Can Delhi save itself from its toxic air?

gettyimages-459562110Two years ago, Delhi had the highest PM2.5 levels of 1,600 cities surveyed by the WHO. Last month, in an updated and expanded inventory, Delhi retained its status as the most polluted of the world’s largest cities, with an annual PM2.5 average of 122 micrograms per cubic metre (μg m−3) — three times the permitted Indian standard and greatly exceeding the WHO standard of 10 μg m−3. The pollution, which comes mainly from combustion of wood, coal, gas, diesel and crop residue, is worst in the winter, when wood-burning peaks and cold-weather inversions trap pollutants close to the ground and cause spikes in the daily average of above 600 μg m−3. Late last year, the levels prompted the Delhi High Court to declare the city a “gas chamber”.

“The reality is that the pollution in Delhi is very complex. There are a lot of sources. It varies from season. It varies by time of day. It varies by neighbourhood,” says Namit Arora, a member of the pollution task force of the Delhi Dialogue Commission, a government initiative in the city. But he insists that the city can make progress. “We can act, and we need to act, on multiple fronts simultaneously.”

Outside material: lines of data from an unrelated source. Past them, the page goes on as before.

(* ===== verification/Phases.v ===== *)
(** * Phase durations

    The code that turns one run's timestamps into phase durations, in its
    three styles.
    - [Module V2] models [parse_timing_data] of
      [docs/plans/Bookkeeper/speed_tests/parse_console_log.py] (lines
      153-175).  A duration is [None] unless both of its endpoints are in the
      run; [PROCESSING_START] alone defaults to 0.  [Module Json] is the same
      computation written with conditional expressions in
      [improved_parser_json.py] (lines 113-121), proved equal to it.
    - [Module Trial5] models [parse_trial5_data] of
      [docs/speed_tests/trial5_parser.py] (lines 63-72).  Every timestamp
      defaults to 0, and a duration is [None] only when it would be negative.
    - [Module Analysis] models [calculate_phase_durations] of
      [analyze_processing_phases.py] (lines 25-101).  It reads a CSV row
      whose empty cells are NaN, falls back to other endpoints, and coerces
      missing durations to 0.
    A run's timestamps are a [gmap text Z], the [dict] of event name to
    milliseconds that [Timing.v] builds. *)

From S2P Require Import Prelude.

(** The event names of the timing log. *)
Definition PROCESSING_START : text := Eval vm_compute in U"PROCESSING_START".
Definition DEDUPLICATION_START : text := Eval vm_compute in U"DEDUPLICATION_START".
Definition WORKER_SEND : text := Eval vm_compute in U"WORKER_SEND".
Definition SIZE_ANALYSIS_COMPLETE : text := Eval vm_compute in U"SIZE_ANALYSIS_COMPLETE".
Definition HASH_CALCULATION_COMPLETE : text := Eval vm_compute in U"HASH_CALCULATION_COMPLETE".
Definition DEDUP_LOGIC_START : text := Eval vm_compute in U"DEDUP_LOGIC_START".
Definition DEDUP_LOGIC_COMPLETE : text := Eval vm_compute in U"DEDUP_LOGIC_COMPLETE".
Definition WORKER_COMPLETE : text := Eval vm_compute in U"WORKER_COMPLETE".
Definition RESULT_MAPPING_COMPLETE : text := Eval vm_compute in U"RESULT_MAPPING_COMPLETE".
Definition UI_UPDATE_START : text := Eval vm_compute in U"UI_UPDATE_START".
Definition CHUNK1_START : text := Eval vm_compute in U"CHUNK1_START".
Definition CHUNK1_COMPLETE : text := Eval vm_compute in U"CHUNK1_COMPLETE".
Definition CHUNK2_START : text := Eval vm_compute in U"CHUNK2_START".
Definition DOM_RENDER_COMPLETE : text := Eval vm_compute in U"DOM_RENDER_COMPLETE".
Definition CHUNK2_COMPLETE : text := Eval vm_compute in U"CHUNK2_COMPLETE".
Definition ALL_FILES_DISPLAYED : text := Eval vm_compute in U"ALL_FILES_DISPLAYED".

(** [end - start], or [None] when an endpoint is missing. *)
Definition opt_diff (e s : option Z) : option Z :=
  match e, s with Some e', Some s' => Some (e' - s') | _, _ => None end.

Lemma opt_diff_Some e s d : opt_diff e s = Some d <-> exists e' s', e = Some e' /\ s = Some s' /\ d = e' - s'.
Proof.
  split.
  - destruct e as [e'|], s as [s'|]; simpl; intros; simplify_eq; eauto.
  - by intros (e' & s' & -> & -> & ->).
Qed.

#[export] Hint Rewrite opt_diff_Some : bk_rw.

Module V2.
(** The timestamps and the three-stage durations of one row. *)
Record phase_row := PhaseRow {
  processing_start : Z;
  deduplication_start : option Z;
  ui_update_start : option Z;
  all_files_displayed : option Z;
  phase1_duration : option Z;  (** File Analysis *)
  phase2_duration : option Z;  (** Hash Processing *)
  phase3_duration : option Z;  (** UI Rendering *)
  total_duration : option Z
}.

Definition phases (data : gmap text Z) : phase_row :=
  let processing_start := dget data PROCESSING_START 0 in
  let deduplication_start := data !! DEDUPLICATION_START in
  let ui_update_start := data !! UI_UPDATE_START in
  let all_files_displayed := data !! ALL_FILES_DISPLAYED in
  let phase1 := match deduplication_start with
                | Some d => Some (d - processing_start) | None => None end in
  let phase2 := match ui_update_start, deduplication_start with
                | Some u, Some d => Some (u - d) | _, _ => None end in
  let phase3 := match all_files_displayed, ui_update_start with
                | Some a, Some u => Some (a - u) | _, _ => None end in
  let total := match all_files_displayed with
               | Some a => Some (a - processing_start) | None => None end in
  PhaseRow processing_start deduplication_start ui_update_start all_files_displayed
           phase1 phase2 phase3 total.
End V2.

Module Json.
(** [x - y if cond else None], in the order the source writes the four
    conditional expressions. *)
Definition phases (data : gmap text Z) : V2.phase_row :=
  let processing_start := dget data PROCESSING_START 0 in
  let deduplication_start := data !! DEDUPLICATION_START in
  let ui_update_start := data !! UI_UPDATE_START in
  let all_files_displayed := data !! ALL_FILES_DISPLAYED in
  V2.PhaseRow processing_start deduplication_start ui_update_start all_files_displayed
    (opt_diff deduplication_start (Some processing_start))
    (opt_diff ui_update_start deduplication_start)
    (opt_diff all_files_displayed ui_update_start)
    (opt_diff all_files_displayed (Some processing_start)).
End Json.

Module Trial5.
Record phase_row := PhaseRow {
  total_ms : option Z;
  phase1_ms : option Z;
  phase2_ms : option Z;
  phase3_ms : option Z;
  start_ts : Z;
  dedup_ts : Z;
  ui_ts : Z;
  end_ts : Z
}.

(** [b - a if b >= a else None] *)
Definition diff_if_ge (b a : Z) : option Z := if bool_decide (b >= a) then Some (b - a) else None.

Definition phases (data : gmap text Z) : phase_row :=
  let start := dget data PROCESSING_START 0 in
  let dedup_start := dget data DEDUPLICATION_START 0 in
  let ui_start := dget data UI_UPDATE_START 0 in
  let end_ := dget data ALL_FILES_DISPLAYED 0 in
  PhaseRow (diff_if_ge end_ start) (diff_if_ge dedup_start start)
           (diff_if_ge ui_start dedup_start) (diff_if_ge end_ ui_start)
           start dedup_start ui_start end_.

(** The print guard [if total and phase1 and phase2 and phase3]: Python's
    truth value of [None] and of [0] is false. *)
Definition truthy (o : option Z) : bool := match o with Some z => negb (z =? 0) | None => false end.

Definition complete_for_print (r : phase_row) : bool :=
  truthy (total_ms r) && truthy (phase1_ms r) && truthy (phase2_ms r) && truthy (phase3_ms r).
End Trial5.

Module Analysis.
(** The durations of one row of the raw timing CSV. *)
Record durations := Durations {
  test_run : Z;
  total_time : Z;
  deduplication_phase : Z;
  hash_calculation : Z;
  ui_update_phase : Z;
  chunk1_processing : Z;
  chunk2_processing : Z;
  dom_render_time : Z
}.

(** A CSV row as pandas reads it: a column is absent when its cell is
    NaN ([pd.notna] is false). *)
Definition phase_durations (run : Z) (row : gmap text Z) : durations :=
  let col c := row !! c in
  let or_zero o := default 0 o in
  Durations run
    (or_zero (col ALL_FILES_DISPLAYED))
    (or_zero (opt_diff (col DEDUP_LOGIC_COMPLETE) (col DEDUPLICATION_START)))
    (match opt_diff (col HASH_CALCULATION_COMPLETE) (col SIZE_ANALYSIS_COMPLETE) with
     | Some d => d
     | None => or_zero (opt_diff (col HASH_CALCULATION_COMPLETE) (col DEDUPLICATION_START))
     end)
    (or_zero (opt_diff (col ALL_FILES_DISPLAYED) (col UI_UPDATE_START)))
    (or_zero (opt_diff (col CHUNK1_COMPLETE) (col CHUNK1_START)))
    (or_zero (opt_diff (col CHUNK2_COMPLETE) (col CHUNK2_START)))
    (match opt_diff (col DOM_RENDER_COMPLETE) (col CHUNK2_START) with
     | Some d => d
     | None => or_zero (opt_diff (col DOM_RENDER_COMPLETE) (col CHUNK1_COMPLETE))
     end).

(** [for _, row in timing_data.iterrows()]: one record per row, the run
    number read from ['Test Run #']. *)
Definition calculate_phase_durations (rows : list (Z * gmap text Z)) : list durations :=
  map (fun '(run, row) => phase_durations run row) rows.
End Analysis.

(** ** Properties *)

(** A run with all four timestamps, in order, as the log of one complete
    test prints them. *)
Definition example_run : gmap text Z :=
  <[PROCESSING_START := 1000]> (<[DEDUPLICATION_START := 1060]>
  (<[UI_UPDATE_START := 1652]> (<[ALL_FILES_DISPLAYED := 1709]> ∅))).

Lemma lookup_example_run :
  example_run !! PROCESSING_START = Some 1000 /\ example_run !! DEDUPLICATION_START = Some 1060 /\
  example_run !! UI_UPDATE_START = Some 1652 /\ example_run !! ALL_FILES_DISPLAYED = Some 1709.
Proof. vm_compute. auto. Qed.

(** C3: the v2 policy is the spec's: when the run has its
    [PROCESSING_START], each duration is the difference of its two named
    timestamps, and [None] exactly when one of them is missing. *)
Theorem v2_phases_policy (data : gmap text Z) (ps : Z) :
  data !! PROCESSING_START = Some ps ->
  let r := V2.phases data in
  V2.phase1_duration r = opt_diff (data !! DEDUPLICATION_START) (data !! PROCESSING_START) /\
  V2.phase2_duration r = opt_diff (data !! UI_UPDATE_START) (data !! DEDUPLICATION_START) /\
  V2.phase3_duration r = opt_diff (data !! ALL_FILES_DISPLAYED) (data !! UI_UPDATE_START) /\
  V2.total_duration r = opt_diff (data !! ALL_FILES_DISPLAYED) (data !! PROCESSING_START).
Proof.
  intros Hps. unfold V2.phases, dget. rewrite Hps. simpl.
  repeat split; by repeat case_match.
Qed.

Lemma v2_phases_policy_witness :
  example_run !! PROCESSING_START = Some 1000 /\
  V2.phase1_duration (V2.phases example_run) = Some 60.
Proof.
  split; [vm_compute; reflexivity|].
  destruct (v2_phases_policy example_run 1000 ltac:(vm_compute; reflexivity)) as [-> _].
  vm_compute. reflexivity.
Defined.

(** the three phases add up to the total duration whenever the run has
    the four timestamps. *)
Theorem v2_phases_sum (data : gmap text Z) (d u a : Z) :
  data !! DEDUPLICATION_START = Some d -> data !! UI_UPDATE_START = Some u ->
  data !! ALL_FILES_DISPLAYED = Some a ->
  exists p1 p2 p3 t,
    V2.phase1_duration (V2.phases data) = Some p1 /\ V2.phase2_duration (V2.phases data) = Some p2 /\
    V2.phase3_duration (V2.phases data) = Some p3 /\ V2.total_duration (V2.phases data) = Some t /\
    p1 + p2 + p3 = t.
Proof.
  intros Hd Hu Ha. unfold V2.phases. simpl. rewrite Hd, Hu, Ha.
  do 4 eexists. split_and!; try reflexivity. lia.
Qed.

Lemma v2_phases_sum_witness :
  example_run !! DEDUPLICATION_START = Some 1060 /\ example_run !! UI_UPDATE_START = Some 1652 /\
  example_run !! ALL_FILES_DISPLAYED = Some 1709 /\
  exists p1 p2 p3 t,
    V2.phase1_duration (V2.phases example_run) = Some p1 /\ V2.phase2_duration (V2.phases example_run) = Some p2 /\
    V2.phase3_duration (V2.phases example_run) = Some p3 /\ V2.total_duration (V2.phases example_run) = Some t /\
    p1 + p2 + p3 = t.
Proof.
  split_and!; [vm_compute; reflexivity..|].
  apply (v2_phases_sum example_run 1060 1652 1709); vm_compute; reflexivity.
Defined.

(** The conditional expressions of the JSON parser compute the V2 row. *)
Lemma json_phases_same (data : gmap text Z) : Json.phases data = V2.phases data.
Proof. unfold Json.phases, V2.phases. by repeat case_match. Qed.

(** C17: trial 5 reports a raw timestamp as the hash-processing duration when
    [DEDUPLICATION_START] is missing: the missing start defaults to 0. *)
Theorem trial5_missing_dedup_raw_timestamp (data : gmap text Z) (u : Z) :
  data !! DEDUPLICATION_START = None -> data !! UI_UPDATE_START = Some u -> 0 <= u ->
  Trial5.phase2_ms (Trial5.phases data) = Some u /\ V2.phase2_duration (V2.phases data) = None.
Proof.
  intros Hd Hu Hpos. unfold Trial5.phases, V2.phases, Trial5.diff_if_ge, dget. simpl.
  rewrite Hd, Hu. simpl. rewrite bool_decide_true by lia. split; [f_equal; lia|done].
Qed.

Definition run_without_dedup : gmap text Z :=
  <[PROCESSING_START := 1000]> (<[UI_UPDATE_START := 1652]> (<[ALL_FILES_DISPLAYED := 1709]> ∅)).

Lemma trial5_missing_dedup_raw_timestamp_witness :
  run_without_dedup !! DEDUPLICATION_START = None /\ run_without_dedup !! UI_UPDATE_START = Some 1652 /\
  Trial5.phase2_ms (Trial5.phases run_without_dedup) = Some 1652.
Proof.
  split_and!; [vm_compute; reflexivity..|].
  apply (trial5_missing_dedup_raw_timestamp run_without_dedup 1652); [vm_compute; reflexivity..|lia].
Defined.

(** On a complete run whose timestamps are in order, trial 5 and v2
    agree on every duration. *)
Theorem trial5_agrees_with_v2 (data : gmap text Z) (p d u a : Z) :
  data !! PROCESSING_START = Some p -> data !! DEDUPLICATION_START = Some d ->
  data !! UI_UPDATE_START = Some u -> data !! ALL_FILES_DISPLAYED = Some a ->
  p <= d <= u -> u <= a ->
  let r5 := Trial5.phases data in let r2 := V2.phases data in
  Trial5.phase1_ms r5 = V2.phase1_duration r2 /\ Trial5.phase2_ms r5 = V2.phase2_duration r2 /\
  Trial5.phase3_ms r5 = V2.phase3_duration r2 /\ Trial5.total_ms r5 = V2.total_duration r2.
Proof.
  intros Hp Hd Hu Ha H1 H2. unfold Trial5.phases, V2.phases, Trial5.diff_if_ge, dget. simpl.
  rewrite Hp, Hd, Hu, Ha. simpl. rewrite !bool_decide_true by lia. done.
Qed.

Lemma trial5_agrees_with_v2_witness :
  Trial5.phase2_ms (Trial5.phases example_run) = Some 592.
Proof.
  destruct (trial5_agrees_with_v2 example_run 1000 1060 1652 1709) as (_ & -> & _);
    [vm_compute; reflexivity..|lia|lia|].
  vm_compute. reflexivity.
Defined.

(** [calculate_phase_durations] coerces a missing endpoint to a zero
    duration, the same value as a genuine zero-length phase, against the
    spec's rule that a missing duration is never zero when derived. *)
Theorem analysis_missing_is_zero (run : Z) (row : gmap text Z) :
  row !! DEDUPLICATION_START = None ->
  Analysis.deduplication_phase (Analysis.phase_durations run row) = 0 /\
  Analysis.deduplication_phase
    (Analysis.phase_durations run (<[DEDUPLICATION_START := 7]> (<[DEDUP_LOGIC_COMPLETE := 7]> row))) = 0.
Proof.
  intros H. unfold Analysis.phase_durations. simpl. split.
  - rewrite H. by destruct (row !! DEDUP_LOGIC_COMPLETE).
  - rewrite lookup_insert_eq, lookup_insert_ne by (vm_compute; congruence).
    rewrite lookup_insert_eq. simpl. lia.
Qed.

Lemma analysis_missing_is_zero_witness :
  Analysis.deduplication_phase (Analysis.phase_durations 1 ∅) = 0 /\
  Analysis.deduplication_phase
    (Analysis.phase_durations 1 (<[DEDUPLICATION_START := 7]> (<[DEDUP_LOGIC_COMPLETE := 7]> ∅))) = 0.
Proof. apply analysis_missing_is_zero. reflexivity. Defined.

Delhi is trying to do just that. Long before it was saddled with the mantle of having some of the world’s worst air, the city and the Supreme Court of India took several steps to alleviate pollution. Vehicle emissions came down in the early 2000s, thanks to decisions to remove lead from petrol, improve vehicle-emission standards and pull old commercial vehicles off the roads. Around the same time, the city implemented a monumental conversion of the public-transportation fleet, including buses and the city’s zippy three-wheel auto-rickshaws, away from gasoline and diesel engines to ones fuelled by cleaner compressed natural gas. In 2002, the Delhi Metro subway system opened its first line, improving public-transportation options. All but two of the coal-based thermal power plants in the city were converted to natural gas, and many industries, including brick kilns, were moved beyond Delhi’s bounds.

These efforts reaped big gains, yet they have been offset by the incessant growth of the megacity. Since 2000, Delhi’s population has nearly doubled. And the number of vehicles has almost tripled, from 3 million to more than 9 million, according to the government.